### DESCRIPTION OF THE TASK
Exactly the lines below from the one with "pose proof (invariant_reachable" up to and including the one with "0%nat = Some WReturned" make up the answer, with nothing else added.

### PROVIDED RECORDS
(** The segment of a live worker on a started tester. *)
Lemma worker_segment_cases worker pc segment e (t : Tester) (t0 : Qc) :
  worker_segment worker pc = Some segment →
  start_time t = Some t0 →
  ∃ pc',
    (run segment e t).1
    = match pc' with WFailed ex => Py.Raised ex | _ => Py.Normal pc' end
    ∧ pc' ≠ WCreated
    ∧ (∀ ex, pc' = WFailed ex →
             Py.is_Exception ex = false ∧ ¬ raises_only_Exception (store e))
    ∧ (pc = WCreated → self_of (run segment e t).2 = t)
    ∧ (∀ ops start, pc' = WInAttempt ops start →
         running t = true
         ∧ ∃ k, (clock e k < t0 + Py.float (duration (config t)))%Qc
                ∧ start = clock e (S k))
    ∧ (running t = false
       ∨ (∀ k, (t0 + Py.float (duration (config t)) ≤ clock e k)%Qc) →
       worker_finished pc' = true).
Proof.
  intros Hseg Hstart. destruct pc as [|operations start| |]; simplify_eq/=.
  - destruct (worker_while_cases worker 0 (mkWorld e 0 [] t) t0 Hstart)
      as (pc' & w' & Hrun & Hself & Hshape & Hpassed & Hstop).
    exists pc'. unfold run. rewrite Hrun. cbn.
    split; [destruct Hshape as [->|[? ->]]; reflexivity|].
    split; [destruct Hshape as [->|[? ->]]; discriminate|].
    split; [intros ex ->; destruct Hshape as [?|[? ?]]; discriminate|].
    split; [done|]. split; [exact Hpassed|].
    intros H. now rewrite (Hstop H).
  - unfold run, worker_body. unfold mbind at 1. unfold M_bind.
    pose proof (respects_perform_operation_try (λ _, False) eq
                  (λ t, eq_refl) eq_trans_tester worker start
                  (mkWorld e 0 [] t)) as Htry.
    destruct (perform_operation_try worker start (mkWorld e 0 [] t))
      as [[result|ex] w1] eqn:Hrun1.
    + destruct Htry as (Henv & _ & Hself). cbn in Henv, Hself.
      run_m. set (w2 := mkWorld _ _ _ _).
      assert (start_time (self_of w2) = Some t0) as Hstart2.
      { subst w2. cbn. rewrite <- Hself.
        now destruct (record_result_frame t result) as (_ & -> & _). }
      assert (running (self_of w2) = running t) as Hrunning2.
      { subst w2. cbn. rewrite <- Hself.
        now destruct (record_result_frame t result) as (_ & _ & ->). }
      assert (config (self_of w2) = config t) as Hconfig2.
      { subst w2. cbn. rewrite <- Hself.
        now destruct (record_result_frame t result) as (-> & _ & _). }
      assert (env w2 = e) as Henv2 by (subst w2; cbn; congruence).
      destruct (worker_while_cases worker (operations + 1) w2 t0 Hstart2)
        as (pc' & w' & Hrun & _ & Hshape & Hpassed & Hstop).
      rewrite Hrunning2, Hconfig2, Henv2 in Hpassed, Hstop.
      exists pc'. rewrite Hrun. cbn.
      split; [destruct Hshape as [->|[? ->]]; reflexivity|].
      split; [destruct Hshape as [->|[? ->]]; discriminate|].
      split; [intros ex ->; destruct Hshape as [?|[? ?]]; discriminate|].
      split; [done|]. split; [exact Hpassed|].
      intros H. now rewrite (Hstop H).
    + exists (WFailed ex). cbn.
      split; [reflexivity|]. split; [discriminate|]. split; [|done].
      intros ? [= <-].
      destruct (Py.is_Exception ex) eqn:Hex.
      * exfalso. revert Hrun1.
        unfold perform_operation_try, try_except_Exception.
        destruct (async_with_acquire _ _) as [[?|ex'] ?]; [done|].
        destruct (Py.is_Exception ex') eqn:Hex'; [now run_m|].
        intros [= -> _]. congruence.
      * split; [reflexivity|]. intros Hstore.
        destruct (perform_operation_try_run worker start (mkWorld e 0 [] t)
                    Hstore) as (k & _ & Hok).
        congruence.
Qed.

End Stopping.

(** C7.  In any state a schedule can reach, resuming a worker that has not
    finished runs one segment.  If that segment leaves the worker inside a
    new attempt, the loop test before it found the flag set and read a
    clock value before the deadline (start time plus configured duration).
    If the flag is cleared when the worker is resumed, or the clock has
    reached the deadline, the worker finishes in this very segment: it
    records at most the attempt that was in flight, starts no other, and is
    never resumed again. *)
Theorem worker_stops_at_its_loop_test
    (cfg : TestConfig) (schedule : list label) (s : System) (i : nat)
    (pc : worker_pc) (e : Env) :
  exec schedule (boot cfg) = Some s →
  worker_tasks s !! i = Some pc →
  worker_finished pc = false →
  ∃ t0 s' pc',
    start_time (tester s) = Some t0
    ∧ step (ResumeWorker i e) s = Some s'
    ∧ worker_tasks s' !! i = Some pc'
    ∧ recorded_at_most_one (tester s) (tester s')
    ∧ (pc = WCreated → tester s' = tester s)
    ∧ (∀ ops start, pc' = WInAttempt ops start →
         running (tester s) = true
         ∧ ∃ k, (clock e k < t0 + Py.float (duration cfg))%Qc
                ∧ start = clock e (S k))
    ∧ (running (tester s) = false
       ∨ (∀ k, (t0 + Py.float (duration cfg) ≤ clock e k)%Qc) →
       worker_finished pc' = true
       ∧ (raises_only_Exception (store e) → pc' = WReturned)
       ∧ ∀ e', step (ResumeWorker i e') s' = None).
Proof.
  intros Hexec Hpc Hlive.
  pose proof (invariant_reachable cfg schedule s Hexec) as Hinv.
  destruct (inv_started _ _ Hinv) as [t0 Ht0].
  { intros Hmain. destruct (inv_idle _ _ Hinv Hmain) as (Hw & _).
    now rewrite Hw in Hpc. }
  assert (∃ segment, worker_segment i pc = Some segment) as [segment Hseg]
    by (destruct pc; cbn in *; eauto; done).
  destruct (worker_segment_cases i pc segment e (tester s) t0 Hseg Ht0)
    as (pc' & Hres & Hnew & Hfailed & Hcreated & Hpassed & Hstop).
  pose proof (worker_segment_effect i pc segment (mkWorld e 0 [] (tester s))
                Hseg) as (_ & _ & Hrec).
  rewrite (inv_config _ _ Hinv) in Hpassed, Hstop.
  assert (i < length (worker_tasks s))%nat as Hi
    by (eapply lookup_lt_Some; exact Hpc).
  unfold run in *.
  destruct (segment (mkWorld e 0 [] (tester s))) as [r w] eqn:Hrun.
  cbn in Hres, Hcreated, Hrec.
  assert (match r with
          | Py.Normal pc'' => pc''
          | Py.Raised ex => WFailed ex
          end = pc') as Hpc'
    by (subst r; now destruct pc').
  exists t0. eexists. exists pc'.
  split; [exact Ht0|]. split.
  { cbn. rewrite Hpc. cbn. rewrite Hseg. cbn.
    unfold run. rewrite Hrun, Hpc'. reflexivity. }
  cbn.
  split; [now apply list_lookup_insert_eq|].
  split; [exact Hrec|]. split; [exact Hcreated|]. split; [exact Hpassed|].
  intros Hobserved. specialize (Hstop Hobserved).
  split; [exact Hstop|]. split.
  - intros Hstore. destruct pc'; try done.
    now destruct (Hfailed e0 eq_refl).
  - intros e'. cbn. rewrite list_lookup_insert_eq by exact Hi. cbn.
    now destruct pc'.
Qed.

(** An instance: in the sample run the flag is cleared while worker 0 is
    inside an attempt; resumed, the worker records that attempt at most and
    returns. *)
Lemma worker_stops_at_its_loop_test_witness :
  running (tester sample_stopped_system) = false
  ∧ ∃ s',
      step (ResumeWorker 0 sample_env) sample_stopped_system = Some s'
      ∧ worker_tasks s' !! 0%nat = Some WReturned
      ∧ recorded_at_most_one (tester sample_stopped_system) (tester s').
Proof.
  split; [vm_compute; reflexivity|].
  destruct (worker_stops_at_its_loop_test sample_config sample_schedule
              sample_stopped_system 0 (WInAttempt 0 (sample_clock 1))
              sample_env)
    as (t0 & s' & pc' & _ & Hstep & Hpc' & Hrec & _ & _ & Hstop).
  - vm_compute. reflexivity.
  - vm_compute. reflexivity.
  - reflexivity.
  - exists s'. split; [exact Hstep|]. split; [|exact Hrec].
    destruct Hstop as (_ & Hreturned & _); [left; vm_compute; reflexivity|].
    rewrite Hpc'. f_equal. apply Hreturned.
    unfold raises_only_Exception. cbn. repeat split.
Defined.

(** ** Stopping the reporter *)

Section Console.
Implicit Types (s : System) (l : label) (e : Env).

Lemma respects_run_test_finish pending :
  respects (λ o, ¬ is_MetricsLine o) eq (run_test_finish pending).
Proof.
  unfold run_test_finish, print_final_results, elapsed.
  repeat respects_step.
  all: apply respects_print; [done|cbn; tauto].
Qed.

Lemma respects_reporter_while_silent :
  respects (λ _, False) eq reporter_while.
Proof. unfold reporter_while. repeat respects_step. Qed.

(** What one step adds to the console. *)
Lemma step_console l s s' :
  step l s = Some s' →
  ∃ out,
    console s' = console s ++ out
    ∧ match l with
      | ResumeMain _ _ => Forall (λ o, ¬ is_MetricsLine o) out
      | ResumeWorker _ _ => Forall is_WorkerLine out
      | ResumeReporter _ =>
          Forall is_MetricsLine out
          ∧ (out ≠ [] →
             running (tester s) = true ∧ reporter_task s = Some RSleeping)
      end.
Proof.
  intros Hstep. destruct l as [e interrupt|i e|e]; cbn in Hstep.
  - destruct (main_task s) as [| |pending| |] eqn:Hmain; [| | |done|done].
    + rewrite run_test_start_run in Hstep. simplify_eq/=.
      eexists. split; [reflexivity|]. repeat constructor. tauto.
    + rewrite run_test_stop_run in Hstep. simplify_eq/=.
      eexists. split; [reflexivity|]. constructor.
    + destruct (all_tasks_finished s); [|done].
      pose proof (respects_run_test_finish pending
                    (mkWorld e 0 [] (tester s))) as (_ & (out & Hout & HP) & _).
      unfold run in Hstep.
      destruct (run_test_finish pending _) as [r w]. cbn in *.
      simplify_eq/=. eauto.
  - destruct (worker_tasks s !! i) as [pc|] eqn:Hpc; [|done]. cbn in Hstep.
    destruct (worker_segment i pc) as [segment|] eqn:Hseg; [|done].
    cbn in Hstep.
    pose proof (worker_segment_effect i pc segment
                  (mkWorld e 0 [] (tester s)) Hseg)
      as (_ & (out & Hout & HP) & _).
    unfold run in Hstep.
    destruct (segment (mkWorld e 0 [] (tester s))) as [r w]. cbn in *.
    simplify_eq/=. eauto.
  - destruct (reporter_task s) as [pc|] eqn:Hpc; [|done]. cbn in Hstep.
    destruct (reporter_segment pc) as [segment|] eqn:Hseg; [|done].
    cbn in Hstep.
    pose proof (reporter_segment_effect pc segment
                  (mkWorld e 0 [] (tester s)) Hseg)
      as (_ & (out & Hout & HP) & _).
    pose proof (reporter_segment_stopped pc segment
                  (mkWorld e 0 [] (tester s)) Hseg) as Hstopped.
    unfold run in Hstep.
    destruct (segment (mkWorld e 0 [] (tester s))) as [r w] eqn:Hrun.
    cbn in *. simplify_eq/=.
    exists (stdout w). split; [reflexivity|]. split; [exact HP|].
    intros Hprinted. split.
    + destruct (running (tester s)); [reflexivity|].
      specialize (Hstopped eq_refl). now simplify_eq/=.
    + destruct pc; simplify_eq/=; [|reflexivity].
      pose proof (respects_reporter_while_silent (mkWorld e 0 [] (tester s)))
        as Hsilent.
      rewrite Hrun in Hsilent. now apply extends_silent in Hsilent.
Qed.

Lemma step_main_stopped l s s' :
  step l s = Some s' → main_stopped (main_task s) = true →
  main_stopped (main_task s') = true.
Proof.
  intros Hstep Hstopped. destruct l as [e interrupt|i e|e]; cbn in Hstep.
  - destruct (main_task s) as [| |pending| |]; try done.
    destruct (all_tasks_finished s); [|done].
    destruct (run _ _ _) as [[] w]; now simplify_eq/=.
  - destruct (worker_tasks s !! i) as [pc|]; [|done]. cbn in Hstep.
    destruct (worker_segment i pc) as [segment|]; [|done]. cbn in Hstep.
    destruct (run _ _ _) as [r w]. now simplify_eq/=.
  - destruct (reporter_task s) as [pc|]; [|done]. cbn in Hstep.
    destruct (reporter_segment pc) as [segment|]; [|done]. cbn in Hstep.
    destruct (run _ _ _) as [r w]. now simplify_eq/=.
Qed.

### EXERCISE OUTPUT
  pose proof (invariant_reachable cfg schedule s Hexec) as Hinv.
  destruct (inv_started _ _ Hinv) as [t0 Ht0].
  { intros Hmain. destruct (inv_idle _ _ Hinv Hmain) as (Hw & _).
    now rewrite Hw in Hpc. }
  assert (∃ segment, worker_segment i pc = Some segment) as [segment Hseg]
    by (destruct pc; cbn in *; eauto; done).
  destruct (worker_segment_cases i pc segment e (tester s) t0 Hseg Ht0)
    as (pc' & Hres & Hnew & Hfailed & Hcreated & Hpassed & Hstop).
  pose proof (worker_segment_effect i pc segment (mkWorld e 0 [] (tester s))
                Hseg) as (_ & _ & Hrec).
  rewrite (inv_config _ _ Hinv) in Hpassed, Hstop.
  assert (i < length (worker_tasks s))%nat as Hi
    by (eapply lookup_lt_Some; exact Hpc).
  unfold run in *.
  destruct (segment (mkWorld e 0 [] (tester s))) as [r w] eqn:Hrun.
  cbn in Hres, Hcreated, Hrec.
  assert (match r with
          | Py.Normal pc'' => pc''
          | Py.Raised ex => WFailed ex
          end = pc') as Hpc'
    by (subst r; now destruct pc').
  exists t0. eexists. exists pc'.
  split; [exact Ht0|]. split.
  { cbn. rewrite Hpc. cbn. rewrite Hseg. cbn.
    unfold run. rewrite Hrun, Hpc'. reflexivity. }
  cbn.
  split; [now apply list_lookup_insert_eq|].
  split; [exact Hrec|]. split; [exact Hcreated|]. split; [exact Hpassed|].
  intros Hobserved. specialize (Hstop Hobserved).
  split; [exact Hstop|]. split.
  - intros Hstore. destruct pc'; try done.
    now destruct (Hfailed e0 eq_refl).
  - intros e'. cbn. rewrite list_lookup_insert_eq by exact Hi. cbn.
    now destruct pc'.
Qed.

(** An instance: in the sample run the flag is cleared while worker 0 is
    inside an attempt; resumed, the worker records that attempt at most and
    returns. *)
Lemma worker_stops_at_its_loop_test_witness :
  running (tester sample_stopped_system) = false
  ∧ ∃ s',
      step (ResumeWorker 0 sample_env) sample_stopped_system = Some s'
      ∧ worker_tasks s' !! 0%nat = Some WReturned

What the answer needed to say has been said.